Yara Rashad, a third-year law student at Notre Dame Law School, told the Indiana Lawyer Magazine that she missed the interaction with classmates and professors and even her chats with servers at her favorite coffee shop.

A third-year Howard University Law School student, Adonne Washington, penned an article for the news website, Technical.lyDc, in which she noted the challenges of online learning.

“Law happens to be quite difficult to learn in general, but then when you move the courses online to a method of learning that the professors and students are equally confused by, you end up with a disconnect.”

Some in legal education, however, were more positive about the transition.

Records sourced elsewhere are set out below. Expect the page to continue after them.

(** [binary_round_aux] on a 53- or 54-bit mantissa, the rational
    [a / b] located just above it: the result is a normal number whose
    mantissa is within half a unit of [a / b], rescaled. *)
Lemma binary_round_aux_normal (s : bool) (m e : Z) (l : location) (a b : Z) :
  0 < b -> 2 ^ 52 <= m < 2 ^ 54 -> -1074 <= e <= 969 ->
  located a b (shr_record_of_loc m l) ->
  exists M t,
    binary_round_aux prec emax s m e l = S754_finite s M (e + t)
    /\ 2 ^ 52 <= Zpos M < 2 ^ 53
    /\ 0 <= t <= 2
    /\ - (b * 2 ^ t) <= 2 * (Zpos M * (b * 2 ^ t) - a) <= b * 2 ^ t.
Proof.
  intros Hb Hm He Hloc.
  assert (Hstage1 : exists mrs t1,
             shr_fexp prec emax m e l = (mrs, e + t1)
             /\ 0 <= t1 <= 1 /\ located a (b * 2 ^ t1) mrs
             /\ 2 ^ 52 <= shr_m mrs < 2 ^ 53).
  { destruct (Z_lt_ge_dec m (2 ^ 53)) as [Hlt|Hge].
    - exists (shr_record_of_loc m l), 0.
      rewrite shr_fexp_53 by (try apply Zdigits2_53; lia).
      rewrite Z.add_0_r, shr_m_record_of_loc.
      change (2 ^ 0) with 1. rewrite Z.mul_1_r. repeat split; trivial; lia.
    - exists (shr_1 (shr_record_of_loc m l)), 1.
      rewrite shr_fexp_54 by (try apply Zdigits2_54; lia).
      change (2 ^ 1) with 2.
      destruct (shr_1_located a b (shr_record_of_loc m l)) as [H1 _]; trivial.
      { rewrite shr_m_record_of_loc. lia. }
      replace (b * 2) with (2 * b) by ring.
      repeat split; trivial; try lia;
        destruct l as [|[ | | ]]; destruct m as [|[p|p|]|p];
        cbn [shr_record_of_loc shr_1 shr_m]; lia. }
  destruct Hstage1 as (mrs & t1 & Hs1 & Ht1 & Hloc1 & Hm1).
  assert (Hb1 : 0 < b * 2 ^ t1).
  { assert (0 < 2 ^ t1) by (apply Z.pow_pos_nonneg; lia). nia. }
  destruct (round_nearest_even_located a (b * 2 ^ t1) mrs Hb1 Hloc1)
    as [Hnear HM1].
  set (M1 := round_nearest_even (shr_m mrs) (loc_of_shr_record mrs)) in *.
  destruct (shr_fexp_rounded M1 (e + t1) ltac:(lia) ltac:(lia))
    as (M' & e' & Hs2 & HM' & Hcase).
  unfold binary_round_aux. rewrite Hs1. fold M1. rewrite Hs2.
  cbn [shr_m].
  destruct M' as [|M'|M']; try lia.
  assert (He' : e' <= 971) by lia.
  replace (e' <=? emax - prec) with true
    by (symmetry; apply Z.leb_le; unfold emax, prec; lia).
  destruct Hcase as [[HM2 ->]|[HM2 ->]].
  - exists M', t1. repeat split; trivial; lia.
  - exists M', (t1 + 1). rewrite Z.add_assoc.
    rewrite Z.pow_add_r by lia. change (2 ^ 1) with 2.
    repeat split; trivial; try lia.
Qed.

Harvard Law School Professor Jeannie Suk Gersen was interviewed by Harvard Law Today and said:

“I find Zoom to be highly compatible with Socratic teaching. It is easy to call on students and have lively exchanges with them, face to face. Several students remarked afterward that their classmates seem less nervous and more prepared while speaking on Zoom than in a large room of 115 students.”

Some of the more interesting comments about online learning came from law school students on Reddit, where they post anonymously.

One student wrote: “I didn’t expect it to be so hard, but I haven’t gained a thing from the month of lectures. Nothing.”

One has a sense of humor about it: “Honestly though at least you guys can blame it on zoom, I can only blame it on being much dumber than I realized.”

One was positive: “I’ve been pleasantly surprised at how well the transition to online lectures has worked.”

And finally, one expressed this concern: “The idea that we probably have to do this again next semester has me terrified.”